WHAT IS REQUIRED
Repeat verbatim, and only, the lines of the data below, beginning at the line that contains "that duration again. *)" and stopping after the line that contains "change (2 ^ 63 - 1) with 9223372036854775807 in Hsum.".

[[ PROVIDED RECORDS, beginning ]]

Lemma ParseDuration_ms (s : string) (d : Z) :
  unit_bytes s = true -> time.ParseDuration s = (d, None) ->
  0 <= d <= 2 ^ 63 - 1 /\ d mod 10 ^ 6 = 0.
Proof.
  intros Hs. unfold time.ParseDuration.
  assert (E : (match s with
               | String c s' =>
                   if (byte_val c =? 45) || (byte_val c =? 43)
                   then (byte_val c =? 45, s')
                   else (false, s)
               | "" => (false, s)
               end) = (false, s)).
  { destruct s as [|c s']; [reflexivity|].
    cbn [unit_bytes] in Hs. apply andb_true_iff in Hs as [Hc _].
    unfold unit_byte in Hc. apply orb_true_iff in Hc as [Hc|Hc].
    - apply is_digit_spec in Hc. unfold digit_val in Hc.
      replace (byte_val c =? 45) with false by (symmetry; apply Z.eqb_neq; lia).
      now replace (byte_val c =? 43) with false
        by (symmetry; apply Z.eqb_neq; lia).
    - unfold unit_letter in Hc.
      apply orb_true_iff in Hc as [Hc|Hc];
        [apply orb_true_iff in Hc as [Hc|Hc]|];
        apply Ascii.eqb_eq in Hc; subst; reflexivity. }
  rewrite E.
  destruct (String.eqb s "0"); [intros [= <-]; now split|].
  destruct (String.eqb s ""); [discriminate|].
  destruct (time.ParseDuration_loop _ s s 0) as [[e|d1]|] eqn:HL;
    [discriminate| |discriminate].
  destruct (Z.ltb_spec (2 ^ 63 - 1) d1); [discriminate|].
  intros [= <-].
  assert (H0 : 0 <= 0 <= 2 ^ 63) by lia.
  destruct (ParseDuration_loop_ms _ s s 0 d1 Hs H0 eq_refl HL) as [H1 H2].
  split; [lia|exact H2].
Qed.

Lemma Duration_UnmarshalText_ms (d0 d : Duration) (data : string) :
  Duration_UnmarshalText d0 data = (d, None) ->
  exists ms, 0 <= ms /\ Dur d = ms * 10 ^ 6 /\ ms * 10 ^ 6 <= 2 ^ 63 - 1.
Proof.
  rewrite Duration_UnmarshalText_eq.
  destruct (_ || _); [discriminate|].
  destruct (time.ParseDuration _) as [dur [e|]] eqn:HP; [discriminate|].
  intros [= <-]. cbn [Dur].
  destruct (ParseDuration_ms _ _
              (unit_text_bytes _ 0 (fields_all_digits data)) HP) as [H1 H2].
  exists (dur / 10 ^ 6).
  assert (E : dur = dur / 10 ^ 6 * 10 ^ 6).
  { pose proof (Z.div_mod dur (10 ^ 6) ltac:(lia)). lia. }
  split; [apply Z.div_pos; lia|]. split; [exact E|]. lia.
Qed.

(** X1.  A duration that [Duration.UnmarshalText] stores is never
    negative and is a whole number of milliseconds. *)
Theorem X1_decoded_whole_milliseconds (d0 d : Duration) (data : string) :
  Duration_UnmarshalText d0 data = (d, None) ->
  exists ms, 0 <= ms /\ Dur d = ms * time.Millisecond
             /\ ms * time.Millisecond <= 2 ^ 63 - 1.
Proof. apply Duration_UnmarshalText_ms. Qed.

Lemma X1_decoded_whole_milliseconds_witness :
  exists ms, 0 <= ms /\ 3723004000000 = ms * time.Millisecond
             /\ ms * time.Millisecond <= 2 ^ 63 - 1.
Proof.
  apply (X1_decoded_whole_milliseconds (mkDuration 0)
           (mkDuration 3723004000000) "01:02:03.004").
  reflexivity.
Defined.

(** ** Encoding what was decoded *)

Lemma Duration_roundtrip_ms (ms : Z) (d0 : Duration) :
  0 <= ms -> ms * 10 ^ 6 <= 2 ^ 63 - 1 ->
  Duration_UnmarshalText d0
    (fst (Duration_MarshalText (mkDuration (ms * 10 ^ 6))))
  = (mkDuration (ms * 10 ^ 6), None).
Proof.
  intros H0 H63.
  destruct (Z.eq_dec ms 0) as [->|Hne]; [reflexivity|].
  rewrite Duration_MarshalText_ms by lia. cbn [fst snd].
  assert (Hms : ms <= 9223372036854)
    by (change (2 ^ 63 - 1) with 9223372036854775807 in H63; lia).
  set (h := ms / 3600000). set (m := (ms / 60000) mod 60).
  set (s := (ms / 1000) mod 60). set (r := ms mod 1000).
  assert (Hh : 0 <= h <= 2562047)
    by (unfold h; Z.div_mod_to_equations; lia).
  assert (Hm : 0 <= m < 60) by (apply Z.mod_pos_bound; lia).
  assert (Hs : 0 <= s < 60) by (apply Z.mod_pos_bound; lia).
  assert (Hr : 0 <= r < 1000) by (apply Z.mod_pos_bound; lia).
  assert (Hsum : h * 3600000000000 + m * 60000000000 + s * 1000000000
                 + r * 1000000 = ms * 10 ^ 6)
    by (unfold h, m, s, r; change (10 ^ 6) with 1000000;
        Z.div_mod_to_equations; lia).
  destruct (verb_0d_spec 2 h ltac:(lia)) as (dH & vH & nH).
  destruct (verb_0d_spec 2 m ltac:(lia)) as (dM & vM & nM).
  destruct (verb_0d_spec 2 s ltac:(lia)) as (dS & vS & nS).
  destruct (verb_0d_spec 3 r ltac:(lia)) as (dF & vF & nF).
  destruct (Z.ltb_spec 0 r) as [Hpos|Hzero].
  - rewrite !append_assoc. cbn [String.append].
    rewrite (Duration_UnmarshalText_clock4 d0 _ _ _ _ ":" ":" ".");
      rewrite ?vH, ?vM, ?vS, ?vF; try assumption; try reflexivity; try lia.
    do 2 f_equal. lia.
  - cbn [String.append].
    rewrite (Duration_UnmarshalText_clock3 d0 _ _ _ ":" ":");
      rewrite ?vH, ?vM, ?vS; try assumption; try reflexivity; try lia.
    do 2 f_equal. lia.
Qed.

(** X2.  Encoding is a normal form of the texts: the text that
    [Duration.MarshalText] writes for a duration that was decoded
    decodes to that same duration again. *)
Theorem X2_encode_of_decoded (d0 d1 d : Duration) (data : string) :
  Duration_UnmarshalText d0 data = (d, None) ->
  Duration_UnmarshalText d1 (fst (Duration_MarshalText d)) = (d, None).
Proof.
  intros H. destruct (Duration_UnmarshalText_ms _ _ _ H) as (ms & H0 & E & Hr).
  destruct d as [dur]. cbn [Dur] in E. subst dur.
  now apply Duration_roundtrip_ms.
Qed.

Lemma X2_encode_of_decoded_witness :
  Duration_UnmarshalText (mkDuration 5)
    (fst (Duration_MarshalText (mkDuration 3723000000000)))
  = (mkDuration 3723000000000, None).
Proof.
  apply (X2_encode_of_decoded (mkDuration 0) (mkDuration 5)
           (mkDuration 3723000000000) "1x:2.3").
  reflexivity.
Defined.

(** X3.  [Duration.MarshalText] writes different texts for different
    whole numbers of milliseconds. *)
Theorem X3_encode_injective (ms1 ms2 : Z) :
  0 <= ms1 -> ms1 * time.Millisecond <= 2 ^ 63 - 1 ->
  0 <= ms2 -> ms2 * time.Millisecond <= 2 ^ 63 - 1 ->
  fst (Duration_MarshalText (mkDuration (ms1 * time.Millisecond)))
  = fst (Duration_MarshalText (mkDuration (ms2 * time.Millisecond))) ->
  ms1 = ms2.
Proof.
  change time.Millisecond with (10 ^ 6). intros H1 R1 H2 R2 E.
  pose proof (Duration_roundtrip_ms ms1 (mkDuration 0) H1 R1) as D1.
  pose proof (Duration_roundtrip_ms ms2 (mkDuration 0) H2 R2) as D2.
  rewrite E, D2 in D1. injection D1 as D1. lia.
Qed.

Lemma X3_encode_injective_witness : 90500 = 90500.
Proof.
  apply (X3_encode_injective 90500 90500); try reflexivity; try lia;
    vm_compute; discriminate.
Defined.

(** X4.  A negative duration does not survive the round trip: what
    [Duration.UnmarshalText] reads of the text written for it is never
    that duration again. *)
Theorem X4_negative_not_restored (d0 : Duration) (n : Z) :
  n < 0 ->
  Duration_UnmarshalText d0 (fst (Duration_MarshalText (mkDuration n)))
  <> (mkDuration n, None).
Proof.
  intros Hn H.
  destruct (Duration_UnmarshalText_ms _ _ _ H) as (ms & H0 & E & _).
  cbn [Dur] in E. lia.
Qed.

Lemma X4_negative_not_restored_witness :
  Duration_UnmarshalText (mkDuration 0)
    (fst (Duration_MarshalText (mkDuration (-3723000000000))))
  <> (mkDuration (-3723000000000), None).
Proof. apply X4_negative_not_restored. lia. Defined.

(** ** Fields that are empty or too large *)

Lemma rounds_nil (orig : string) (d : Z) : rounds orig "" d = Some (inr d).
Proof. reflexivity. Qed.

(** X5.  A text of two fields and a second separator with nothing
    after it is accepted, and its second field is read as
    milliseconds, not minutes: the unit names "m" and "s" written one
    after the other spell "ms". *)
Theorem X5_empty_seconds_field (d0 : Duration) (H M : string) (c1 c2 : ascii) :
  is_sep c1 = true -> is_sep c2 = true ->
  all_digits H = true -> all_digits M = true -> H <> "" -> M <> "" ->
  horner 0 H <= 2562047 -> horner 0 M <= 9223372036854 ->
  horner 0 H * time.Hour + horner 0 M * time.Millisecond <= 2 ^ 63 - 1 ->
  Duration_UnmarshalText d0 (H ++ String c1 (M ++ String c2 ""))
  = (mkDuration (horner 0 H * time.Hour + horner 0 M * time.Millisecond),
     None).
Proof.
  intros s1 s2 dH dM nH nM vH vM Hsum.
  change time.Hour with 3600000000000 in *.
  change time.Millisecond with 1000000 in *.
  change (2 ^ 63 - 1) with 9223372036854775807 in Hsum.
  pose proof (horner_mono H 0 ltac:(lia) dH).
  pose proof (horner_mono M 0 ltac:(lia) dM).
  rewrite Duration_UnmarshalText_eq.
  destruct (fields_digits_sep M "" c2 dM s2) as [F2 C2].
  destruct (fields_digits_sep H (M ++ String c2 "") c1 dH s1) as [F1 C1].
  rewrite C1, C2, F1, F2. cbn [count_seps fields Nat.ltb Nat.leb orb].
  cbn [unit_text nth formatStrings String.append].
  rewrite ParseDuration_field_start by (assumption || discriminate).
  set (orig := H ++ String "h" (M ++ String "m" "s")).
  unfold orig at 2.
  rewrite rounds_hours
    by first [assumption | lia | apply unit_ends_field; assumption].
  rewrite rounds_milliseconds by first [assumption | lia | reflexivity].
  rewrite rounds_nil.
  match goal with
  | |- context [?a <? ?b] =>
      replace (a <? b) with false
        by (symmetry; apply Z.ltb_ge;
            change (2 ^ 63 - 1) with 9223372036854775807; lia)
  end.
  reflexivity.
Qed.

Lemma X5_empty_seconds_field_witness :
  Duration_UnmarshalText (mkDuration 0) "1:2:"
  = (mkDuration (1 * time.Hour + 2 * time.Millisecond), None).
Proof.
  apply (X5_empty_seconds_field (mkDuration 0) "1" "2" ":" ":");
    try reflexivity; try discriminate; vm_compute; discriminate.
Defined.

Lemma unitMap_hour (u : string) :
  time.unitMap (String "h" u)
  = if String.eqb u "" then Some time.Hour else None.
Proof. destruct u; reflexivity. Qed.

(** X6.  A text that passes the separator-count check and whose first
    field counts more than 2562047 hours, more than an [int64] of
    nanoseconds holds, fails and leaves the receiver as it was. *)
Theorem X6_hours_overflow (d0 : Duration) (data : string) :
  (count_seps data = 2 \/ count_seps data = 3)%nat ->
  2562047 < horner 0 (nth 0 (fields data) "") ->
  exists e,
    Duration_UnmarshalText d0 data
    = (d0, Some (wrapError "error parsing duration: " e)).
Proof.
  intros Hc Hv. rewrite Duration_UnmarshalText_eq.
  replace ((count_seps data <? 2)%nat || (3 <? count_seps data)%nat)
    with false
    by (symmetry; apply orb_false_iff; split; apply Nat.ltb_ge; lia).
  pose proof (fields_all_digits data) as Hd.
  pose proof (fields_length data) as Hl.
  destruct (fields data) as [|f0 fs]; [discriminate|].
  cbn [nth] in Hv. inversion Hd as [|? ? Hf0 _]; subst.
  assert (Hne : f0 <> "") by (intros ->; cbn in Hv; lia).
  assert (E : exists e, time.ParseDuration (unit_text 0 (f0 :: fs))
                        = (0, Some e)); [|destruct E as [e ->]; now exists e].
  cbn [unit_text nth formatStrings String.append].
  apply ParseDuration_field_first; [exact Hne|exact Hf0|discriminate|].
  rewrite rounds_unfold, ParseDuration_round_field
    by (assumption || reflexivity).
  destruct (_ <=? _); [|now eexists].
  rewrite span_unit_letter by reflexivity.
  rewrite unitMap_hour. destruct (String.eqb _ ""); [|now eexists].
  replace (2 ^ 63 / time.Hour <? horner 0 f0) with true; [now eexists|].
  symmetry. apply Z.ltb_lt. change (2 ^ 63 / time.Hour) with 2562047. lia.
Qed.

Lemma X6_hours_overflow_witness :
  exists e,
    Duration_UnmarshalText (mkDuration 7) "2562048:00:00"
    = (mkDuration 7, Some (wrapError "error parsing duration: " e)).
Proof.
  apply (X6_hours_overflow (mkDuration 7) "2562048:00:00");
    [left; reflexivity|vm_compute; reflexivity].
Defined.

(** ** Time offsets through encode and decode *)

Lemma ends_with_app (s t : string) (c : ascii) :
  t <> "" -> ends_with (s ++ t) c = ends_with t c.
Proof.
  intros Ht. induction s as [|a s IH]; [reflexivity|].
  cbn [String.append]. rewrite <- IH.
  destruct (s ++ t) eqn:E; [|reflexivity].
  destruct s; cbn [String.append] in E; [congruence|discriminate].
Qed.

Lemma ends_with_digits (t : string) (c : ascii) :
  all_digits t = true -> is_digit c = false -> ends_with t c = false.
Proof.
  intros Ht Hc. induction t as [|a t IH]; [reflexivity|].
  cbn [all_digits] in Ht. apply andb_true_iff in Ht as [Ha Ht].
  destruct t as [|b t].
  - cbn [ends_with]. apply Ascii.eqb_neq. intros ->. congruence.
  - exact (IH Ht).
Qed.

[[ PROVIDED RECORDS, end ]]

TASK OUTPUT
    that duration again. *)
Theorem X4_negative_not_restored (d0 : Duration) (n : Z) :
  n < 0 ->
  Duration_UnmarshalText d0 (fst (Duration_MarshalText (mkDuration n)))
  <> (mkDuration n, None).
Proof.
  intros Hn H.
  destruct (Duration_UnmarshalText_ms _ _ _ H) as (ms & H0 & E & _).
  cbn [Dur] in E. lia.
Qed.

Lemma X4_negative_not_restored_witness :
  Duration_UnmarshalText (mkDuration 0)
    (fst (Duration_MarshalText (mkDuration (-3723000000000))))
  <> (mkDuration (-3723000000000), None).
Proof. apply X4_negative_not_restored. lia. Defined.

(** ** Fields that are empty or too large *)

Lemma rounds_nil (orig : string) (d : Z) : rounds orig "" d = Some (inr d).
Proof. reflexivity. Qed.

(** X5.  A text of two fields and a second separator with nothing
    after it is accepted, and its second field is read as
    milliseconds, not minutes: the unit names "m" and "s" written one
    after the other spell "ms". *)
Theorem X5_empty_seconds_field (d0 : Duration) (H M : string) (c1 c2 : ascii) :
  is_sep c1 = true -> is_sep c2 = true ->
  all_digits H = true -> all_digits M = true -> H <> "" -> M <> "" ->
  horner 0 H <= 2562047 -> horner 0 M <= 9223372036854 ->
  horner 0 H * time.Hour + horner 0 M * time.Millisecond <= 2 ^ 63 - 1 ->
  Duration_UnmarshalText d0 (H ++ String c1 (M ++ String c2 ""))
  = (mkDuration (horner 0 H * time.Hour + horner 0 M * time.Millisecond),
     None).
Proof.
  intros s1 s2 dH dM nH nM vH vM Hsum.
  change time.Hour with 3600000000000 in *.
  change time.Millisecond with 1000000 in *.
  change (2 ^ 63 - 1) with 9223372036854775807 in Hsum.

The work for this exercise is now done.